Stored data

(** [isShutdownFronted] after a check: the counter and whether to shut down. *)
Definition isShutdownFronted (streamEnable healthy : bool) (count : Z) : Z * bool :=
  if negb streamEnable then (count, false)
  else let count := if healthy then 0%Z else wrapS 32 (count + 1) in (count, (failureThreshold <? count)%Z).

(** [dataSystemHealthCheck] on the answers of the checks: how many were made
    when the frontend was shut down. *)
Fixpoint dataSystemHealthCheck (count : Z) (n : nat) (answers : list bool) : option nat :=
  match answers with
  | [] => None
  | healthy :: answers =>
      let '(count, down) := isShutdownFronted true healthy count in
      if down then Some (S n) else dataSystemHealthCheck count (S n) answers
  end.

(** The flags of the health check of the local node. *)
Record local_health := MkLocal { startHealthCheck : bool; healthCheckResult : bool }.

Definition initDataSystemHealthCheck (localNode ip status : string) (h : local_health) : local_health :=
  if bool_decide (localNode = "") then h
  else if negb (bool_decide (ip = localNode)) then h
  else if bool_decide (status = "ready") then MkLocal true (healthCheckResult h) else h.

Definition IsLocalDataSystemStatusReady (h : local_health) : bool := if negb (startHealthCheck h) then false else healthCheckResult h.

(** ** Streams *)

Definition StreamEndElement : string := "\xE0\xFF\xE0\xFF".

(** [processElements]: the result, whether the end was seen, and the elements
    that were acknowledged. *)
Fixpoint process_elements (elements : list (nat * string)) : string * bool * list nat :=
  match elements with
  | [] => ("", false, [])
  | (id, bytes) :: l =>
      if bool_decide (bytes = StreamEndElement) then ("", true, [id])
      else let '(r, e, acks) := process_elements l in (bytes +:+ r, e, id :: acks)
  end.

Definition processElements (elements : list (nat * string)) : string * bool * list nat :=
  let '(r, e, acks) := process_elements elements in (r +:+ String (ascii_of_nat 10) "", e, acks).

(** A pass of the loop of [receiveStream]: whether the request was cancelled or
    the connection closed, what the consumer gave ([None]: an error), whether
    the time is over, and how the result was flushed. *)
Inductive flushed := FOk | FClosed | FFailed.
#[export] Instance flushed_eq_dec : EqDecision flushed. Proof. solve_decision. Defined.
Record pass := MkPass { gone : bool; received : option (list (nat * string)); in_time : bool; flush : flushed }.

Problem to solve
Print out each record above exactly, with nothing omitted.

Solution for this exercise
(** [isShutdownFronted] after a check: the counter and whether to shut down. *)
Definition isShutdownFronted (streamEnable healthy : bool) (count : Z) : Z * bool :=
  if negb streamEnable then (count, false)
  else let count := if healthy then 0%Z else wrapS 32 (count + 1) in (count, (failureThreshold <? count)%Z).

(** [dataSystemHealthCheck] on the answers of the checks: how many were made
    when the frontend was shut down. *)
Fixpoint dataSystemHealthCheck (count : Z) (n : nat) (answers : list bool) : option nat :=
  match answers with
  | [] => None
  | healthy :: answers =>
      let '(count, down) := isShutdownFronted true healthy count in
      if down then Some (S n) else dataSystemHealthCheck count (S n) answers
  end.

(** The flags of the health check of the local node. *)
Record local_health := MkLocal { startHealthCheck : bool; healthCheckResult : bool }.

Definition initDataSystemHealthCheck (localNode ip status : string) (h : local_health) : local_health :=
  if bool_decide (localNode = "") then h
  else if negb (bool_decide (ip = localNode)) then h
  else if bool_decide (status = "ready") then MkLocal true (healthCheckResult h) else h.

Definition IsLocalDataSystemStatusReady (h : local_health) : bool := if negb (startHealthCheck h) then false else healthCheckResult h.

(** ** Streams *)

Definition StreamEndElement : string := "\xE0\xFF\xE0\xFF".

(** [processElements]: the result, whether the end was seen, and the elements
    that were acknowledged. *)
Fixpoint process_elements (elements : list (nat * string)) : string * bool * list nat :=
  match elements with
  | [] => ("", false, [])
  | (id, bytes) :: l =>
      if bool_decide (bytes = StreamEndElement) then ("", true, [id])
      else let '(r, e, acks) := process_elements l in (bytes +:+ r, e, id :: acks)
  end.

Definition processElements (elements : list (nat * string)) : string * bool * list nat :=
  let '(r, e, acks) := process_elements elements in (r +:+ String (ascii_of_nat 10) "", e, acks).

(** A pass of the loop of [receiveStream]: whether the request was cancelled or
    the connection closed, what the consumer gave ([None]: an error), whether
    the time is over, and how the result was flushed. *)
Inductive flushed := FOk | FClosed | FFailed.
#[export] Instance flushed_eq_dec : EqDecision flushed. Proof. solve_decision. Defined.
Record pass := MkPass { gone : bool; received : option (list (nat * string)); in_time : bool; flush : flushed }.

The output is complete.